:: PROBLEM REQUIREMENTS ::
Whenever a line in this data holds the word "calls", report that line in full.

:: DATA TO PROCESS ::
--- START ---
Lemma count_first_total (test : string -> bool) (parts : list string)
      (c : Counter.t) :
  Counter.total (count_first test parts c) <= S (Counter.total c).
Proof.
  unfold count_first. destruct (find test parts).
  - rewrite CounterFacts.total_incr. lia.
  - lia.
Qed.

Lemma fallback_total (line : string) (st : Stats) :
  7 <= length (Py.split line) ->
  total_requests (_parse_fallback line st) = total_requests st + 1 /\
  status_codes (_parse_fallback line st) =
    count_first (matches status_pattern) (Py.split line) (status_codes st) /\
  referrers (_parse_fallback line st) = referrers st /\
  user_agents (_parse_fallback line st) = user_agents st.
Proof.
  intros H7. unfold _parse_fallback.
  apply Nat.leb_le in H7. rewrite H7. simpl. auto.
Qed.

(** C5. Whatever the lines of the input are (matched by the primary
    grammar, handled by the fallback, or skipped), the counts of
    [status_codes] sum to at most [total_requests]: this holds of the
    initial statistics, every single line keeps it, and so does every run. *)
Theorem status_sum_le_total :
  Counter.total (status_codes init_stats) <= total_requests init_stats /\
  (forall st raw,
      Counter.total (status_codes st) <= total_requests st ->
      Counter.total (status_codes (ingest_line st raw))
        <= total_requests (ingest_line st raw)) /\
  (forall st lines,
      Counter.total (status_codes st) <= total_requests st ->
      Counter.total (status_codes (ingest_lines st lines))
        <= total_requests (ingest_lines st lines)).
Proof.
  assert (Hstep : forall st raw,
             Counter.total (status_codes st) <= total_requests st ->
             Counter.total (status_codes (ingest_line st raw))
               <= total_requests (ingest_line st raw)).
  { intros st raw Hinv.
    destruct (ingest_line_cases st raw)
      as [[_ ->]|[[_ (g & rest & _ & ->)]|(_ & _ & H7 & ->)]]; auto.
    - simpl. rewrite CounterFacts.total_incr. lia.
    - destruct (fallback_total (Py.strip raw) st H7) as (-> & -> & _).
      pose proof (count_first_total (matches status_pattern)
                    (Py.split (Py.strip raw)) (status_codes st)).
      lia. }
  split; [vm_compute; lia|]. split; [exact Hstep|].
  intros st lines. revert st.
  apply (ingest_lines_invariant
           (fun st => Counter.total (status_codes st) <= total_requests st)).
  exact Hstep.
Qed.

(** The invariant on the run over the sample log. *)
Lemma status_sum_le_total_sample :
  Counter.total (status_codes (ingest_lines init_stats (readlines sample_log)))
    <= total_requests (ingest_lines init_stats (readlines sample_log)).
Proof.
  apply (proj2 (proj2 status_sum_le_total) init_stats (readlines sample_log)).
  vm_compute. lia.
Defined.

(** C10. The referrer distribution never holds the empty string or the
    [-] sentinel. A line the primary grammar reads adds one to the count of
    its own referrer when this referrer is neither empty nor [-], and leaves
    [referrers] as it is when it is empty or [-]; a line the primary grammar
    does not read leaves [referrers] as it is; so after any run every key is
    a non-empty string other than [-]. *)
Theorem referrer_keys_present :
  (forall st raw e,
      parse_entry (Py.strip raw) = Some e ->
      referrer e <> "" -> referrer e <> "-" ->
      referrers (ingest_line st raw) = Counter.incr (referrer e) (referrers st)) /\
  (forall st raw e,
      parse_entry (Py.strip raw) = Some e ->
      referrer e = "" \/ referrer e = "-" ->
      referrers (ingest_line st raw) = referrers st) /\
  (forall st raw,
      parse_entry (Py.strip raw) = None ->
      referrers (ingest_line st raw) = referrers st) /\
  (forall lines k,
      In k (Counter.keys (referrers (ingest_lines init_stats lines))) ->
      k <> "" /\ k <> "-").
Proof.
  assert (Hread : forall st raw e,
      parse_entry (Py.strip raw) = Some e ->
      referrers (ingest_line st raw)
      = if present (referrer e)
        then Counter.incr (referrer e) (referrers st) else referrers st).
  { intros st raw e He. now rewrite (parse_entry_ingest st raw e He). }
  assert (Hunread : forall st raw,
      parse_entry (Py.strip raw) = None ->
      referrers (ingest_line st raw) = referrers st).
  { intros st raw Hnone.
    destruct (unparsed_line_cases st raw Hnone) as [->|[H7 ->]]; auto.
    now destruct (fallback_total (Py.strip raw) st H7) as (_ & _ & -> & _). }
  split; [|split; [|split; [exact Hunread|]]].
  - intros st raw e He Hne Hns. rewrite (Hread st raw e He).
    now rewrite (proj2 (present_spec (referrer e)) (conj Hne Hns)).
  - intros st raw e He Habsent. rewrite (Hread st raw e He).
    destruct (present (referrer e)) eqn:Hp; auto.
    apply present_spec in Hp. destruct Hp, Habsent; contradiction.
  - intros lines.
    apply (ingest_lines_invariant
             (fun st => forall k, In k (Counter.keys (referrers st)) ->
                                  k <> "" /\ k <> "-")).
    + intros st raw Hinv k Hin.
      destruct (parse_entry (Py.strip raw)) as [e|] eqn:He.
      * rewrite (Hread st raw e He) in Hin.
        destruct (present (referrer e)) eqn:Hp; auto.
        apply CounterFacts.keys_incr in Hin. destruct Hin as [->|Hin]; auto.
        now apply present_spec.
      * rewrite (Hunread st raw He) in Hin. auto.
    + simpl. intros k [].
Qed.
(** * The server data store of the app frontend (store/servers.ts)

    A shallow embedding of the Pinia store [useServerStore]: its state
    (the [serverData] cache and the [error] slot), its actions and its
    getters, followed by the properties of the store that its
    specification states.

    Conventions of the embedding.
    - A JavaScript object read by fixed field names (a server record, a
      partial record) is the finite map of its own properties
      ([gmap string _]).  The cache is read and written by keys that come
      from the caller, so it is modelled with its prototype: a read that
      finds no own property goes on to the prototype, and the members of
      [Object.prototype] are there under their names.
    - An [async] action is a state transformer over a [World]: the store,
      the backend the fetch helpers talk to, and the console.  One call
      runs from its start to its completion; what other calls do to the
      store while it is suspended at an [await] is outside the model.
    - [throw] and [try]/[catch] are a completion ([Return] or [Throw])
      threaded through the monad; state changes made before a [throw]
      stay. *)

From stdpp Require Import gmap strings list fin_maps pretty sorting.

Local Open Scope string_scope.
Local Open Scope list_scope.

(** ** JavaScript values *)

(** JSON data, as the backend sends it and as request bodies carry it.
    Numbers are the integer-valued ones. *)
#[warnings="-register-all"]
Inductive Json : Type :=
| JNull
| JBool (b : bool)
| JNumber (n : Z)
| JString (s : string)
| JArray (items : list Json)
| JObject (members : list (string * Json)).

Module JsonOps.

(** [ToBoolean]: what [if (x)] tests. *)
Definition toBoolean (j : Json) : bool :=
  match j with
  | JNull => false
  | JBool b => b
  | JNumber n => negb (n =? 0)%Z
  | JString s => negb (String.eqb s "")
  | JArray _ | JObject _ => true
  end.
(** * MDALT: the active-learning loop, its configuration and its stoppers

    A shallow embedding of [mdalth/utils.py], [mdalth/learning.py] and
    [tmp/stopping/stoppers.py].  Python integers are [Z]; Python floats are
    IEEE-754 binary64 values, taken from the Standard Library's executable
    specification [SpecFloat] (53 bits of precision, exponent bound 1024);
    exceptions are an explicit error type threaded through a small monad;
    objects that are mutated in place are passed as explicit state. *)

From Stdlib Require Import ZArith QArith Qround List String Ascii Bool Lia.
From Stdlib Require Import Floats.SpecFloat.
From stdpp Require Import base option list gmap.
Import ListNotations.

Local Open Scope Z_scope.

(* ===================================================================== *)
(** * Part I: the program                                                  *)
(* ===================================================================== *)

(** ** Exceptions, results and stateful computations *)

Module Py.

(** The exception classes the modelled code raises, directly or through
    the builtins it calls. *)
Inductive exn : Type :=
| RuntimeError
| AssertionError
| OverflowError
| ValueError
| ZeroDivisionError
| IndexError
| KeyError
| TypeError
| AttributeError
| FileExistsError
| FileNotFoundError
| StopIteration.

Inductive result (A : Type) : Type :=
| Ok (a : A)
| Raise (e : exn).
Arguments Ok {A} a.
Arguments Raise {A} e.

Definition bind {A B : Type} (r : result A) (k : A -> result B) : result B :=
  match r with
  | Ok a => k a
  | Raise e => Raise e
  end.

Definition is_ok {A : Type} (r : result A) : bool :=
  match r with Ok _ => true | Raise _ => false end.

(** A method that mutates the world [S] in place and may raise: the
    world it leaves behind is returned in both cases, since an exception
    does not undo the assignments made before it. *)
Definition M (S A : Type) : Type := S -> result A * S.

Definition ret {S A : Type} (a : A) : M S A := fun s => (Ok a, s).
Definition raise {S A : Type} (e : exn) : M S A := fun s => (Raise e, s).
Definition lift {S A : Type} (r : result A) : M S A := fun s => (r, s).
Definition get {S : Type} : M S S := fun s => (Ok s, s).
Definition modify {S : Type} (f : S -> S) : M S unit := fun s => (Ok tt, f s).

Definition mbind {S A B : Type} (c : M S A) (k : A -> M S B) : M S B :=
  fun s =>
    match c s with
    | (Ok a, s') => k a s'
    | (Raise e, s') => (Raise e, s')
    end.

End Py.
Export Py.

Declare Scope py_scope.
Delimit Scope py_scope with py.
Notation "'let?' x ':=' c 'in' k" := (Py.bind c (fun x => k))
  (at level 10, x name, c at level 100, k at level 200) : py_scope.
Notation "'let*' x ':=' c 'in' k" := (Py.mbind c (fun x => k))
  (at level 10, x name, c at level 100, k at level 200) : py_scope.
Notation "c1 ';;' c2" := (Py.mbind c1 (fun _ => c2))
  (at level 100, c2 at level 200, right associativity) : py_scope.
Local Open Scope py_scope.
(** * Trigger engine of the crypto dashboard: a shallow embedding

    This development embeds [src/triggers.py] (class [TriggerEngine]) together
    with the two collaborators it calls, [src/telegram_utils.py]
    ([send_telegram_message]) and [src/journal.py] ([append_journal_entry]),
    and proves properties of the embedded functions.

    Conventions of the embedding:
    - a Python [float] is an IEEE-754 binary64 value, represented by
      [spec_float] of the Standard Library with [prec = 53], [emax = 1024];
      arithmetic is the correctly rounded arithmetic of [SpecFloat];
    - the integer literals the engine compares metrics with (61, 60, 50, 75,
      25, 0, 1_000_000_000, 12, 3600, 100) are all exactly representable, and
      Python compares an [int] with a [float] by exact value, so a numeric
      metric is modelled by the binary64 value it denotes;
    - the engine object, the journal file, the clock and the output channels
      form an explicit world that every method threads; a Python exception is
      an explicit outcome that keeps the world as mutated so far. *)

From Stdlib Require Import ZArith QArith Qabs Bool List Lia Ascii String DecimalString.
From Stdlib Require Import Floats.SpecFloat.
From Stdlib Require DecimalPos DecimalN.
From stdpp Require Import gmap strings.

Local Open Scope Z_scope.

(** ** Binary64 numbers *)

Module Float.

Definition prec : Z := 53.
Definition emax : Z := 1024.

Definition float := spec_float.

Definition add : float -> float -> float := SFadd prec emax.
Definition sub : float -> float -> float := SFsub prec emax.
Definition mul : float -> float -> float := SFmul prec emax.
Definition div : float -> float -> float := SFdiv prec emax.
Definition abs : float -> float := SFabs.

(** [float(n)] for an integer [n] (round to nearest, ties to even). *)
Definition of_Z (n : Z) : float := binary_normalize prec emax n 0 false.
(** [str(module)]. *)
Definition module_str (m : module_obj) : string :=
  "<module '" +:+ m_name m +:+ "' from '" +:+ m_file m +:+ "'>".

(** [str(x)] of a value that may be [None]. *)
Definition str_opt (o : option string) : string :=
  match o with
  | Some s => s
  | None => "None"
  end.

(** The directory part of [os.path.split(p)] on a POSIX path: everything up
    to the last slash, without trailing slashes unless it consists of
    slashes only. *)
Fixpoint rstrip_slash_rev (r : list ascii) : list ascii :=
  match r with
  | c :: r' => if Ascii.eqb c "/" then rstrip_slash_rev r' else r
  | [] => []
  end.

Fixpoint drop_tail_rev (r : list ascii) : list ascii :=
  match r with
  | c :: r' => if Ascii.eqb c "/" then r else drop_tail_rev r'
  | [] => []
  end.

Definition os_path_split_head (p : string) : string :=
  let head_rev := drop_tail_rev (rev (list_ascii_of_string p)) in
  match rstrip_slash_rev head_rev with
  | [] => string_of_list_ascii (rev head_rev)
  | stripped => string_of_list_ascii (rev stripped)
  end.

(** The collaborators of the overlay: the import system, the host loader,
    the evaluation of a prototype's source text by [eval], llvmlite's
    [get_host_cpu_name()], the code-generation backend (its answer is [None]
    when it fails) and the source of new identities.  A module that
    [import_module] answers with is in the store, initialised. *)
Record collaborators := Collaborators {
  import_module : string -> outcome loc;
  CDLL : string -> outcome dso;
  eval_cfunctype : string -> outcome cfunctype;
  get_host_cpu_name : string;
  backend :
    list TranslationUnit -> string -> list string ->
    list (string * string * string) -> option (list byte);
  fresh_uuid : string
}.

Section Overlay.

Variable E : collaborators.

(** Modelled from the spec: [PIXIECompiler.compile], the Artifact Packager
    that drives the code-generation backend, is not among the sources.
    Following the specification, the backend receives the IR payload, the
    target and the table of exported names; its failure is reported as
    [RecompilationFailure] and nothing is published; on success the new
    artifact is written under the library's name in the output directory,
    stamped with the identity that was carried forward, or with a new one
    when none was given, and marked as specialized. *)
Definition compile (lib : PIXIECompiler) : M unit :=
  fun w =>
    let w1 := log_compilation lib w in
    match backend E (translation_units lib) (baseline_cpu lib)
                  (baseline_features lib)
                  (ec_symbols (export_configuration lib)) with
    | None => (Raises RecompilationFailure, w1)
    | Some code =>
        let mf :=
          {| identity := match uuid lib with
                         | Some u => u
                         | None => fresh_uuid E
                         end;
             is_specialized := true;
             exports := ec_symbols (export_configuration lib);
             ir_payload := translation_units lib |} in
        (Returns tt,
         publish (output_dir lib) (library_name lib) (Artifact mf code) w1)
    end.

(** ** [specialize] *)

(** The two loops that register every (name, signature) with its symbol. *)
Definition export_overloads (pysym : string)
    (variants : list (string * variant_data))
    (ec : ExportConfiguration) : ExportConfiguration :=
  fold_left (fun ec (item : string * variant_data) =>
               add_symbol ec pysym (d_symbol (snd item)) (fst item))
            variants ec.

Definition export_symbols
    (symbols : list (string * list (string * variant_data)))
    (ec : ExportConfiguration) : ExportConfiguration :=
  fold_left (fun ec (item : string * list (string * variant_data)) =>
               export_overloads (fst item) (snd item) ec)
            symbols ec.

Definition specialized_lib_name (module : module_obj) : string :=
  m_name module +:+ "_pixie_specialized".

(** The compiler object [impl] constructs. *)
Definition specialize_request (module : module_obj) (d : pixie_dict)
    (target_cpu : string) (target_features : list string) : PIXIECompiler :=
  let bitcode := pd_bitcode d in
  let outdir := os_path_split_head (m_file module) in
  let export_config :=
    export_symbols (pd_symbols d) (MkExportConfiguration "embed_dso" []) in
  let tus := [MkTranslationUnit "self" bitcode] in
  {| library_name := specialized_lib_name module;
     translation_units := tus;
     export_configuration := export_config;
     baseline_cpu := target_cpu;
     baseline_features := target_features;
     targets_features := [];
     python_cext := true;
     uuid := pd_uuid d;
     output_dir := outdir |}.

Definition target_cpu_of (cpu : string) : string :=
  if String.eqb cpu "host" then get_host_cpu_name E else cpu.

Definition target_features_of (features : option (list string)) : list string :=
  match features with
  | None => []
  | Some fs => fs
  end.

(** [impl(baseline_cpu='host', baseline_features=None)], the closure
    [specialize(obj)] returns.  It has no [return] statement.  The features
    in the first printed line are rendered as a plain list. *)
Definition impl (obj : loc) (cpu : string) (features : option (list string))
  : M value :=
  let target_cpu := target_cpu_of cpu in
  let target_features := target_features_of features in
  print ("Specialising library for: " +:+ target_cpu +:+ " ("
         +:+ String.concat ", " target_features +:+ ")") ;;
  let* l := get_module_PIXIE obj in
  let* d := get_dict l in
  let* module := get_module obj in
  print ("specialization of " +:+ module_str module +:+ " has uuid "
         +:+ str_opt (pd_uuid d)) ;;
  let lib := specialize_request module d target_cpu target_features in
  compile lib ;;
  ret VNone.

Definition specialize (obj : loc) : impl_closure := Impl obj.

(** Calling a closure, with the defaults of [impl] for absent arguments. *)
Definition call_impl (c : impl_closure) (cpu : option string)
    (features : option (list string)) : M value :=
  match c with
  | Impl obj =>
      impl obj (match cpu with Some s => s | None => "host" end) features
  end.

(** ** [main] *)

Definition sbs_name (obj : module_obj) : string :=
  m_name obj +:+ "_pixie_specialized".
--- END ---
:: TASK RESULT ::
      runs from its start to its completion; what other calls do to the
    the builtins it calls. *)
    with the two collaborators it calls, [src/telegram_utils.py]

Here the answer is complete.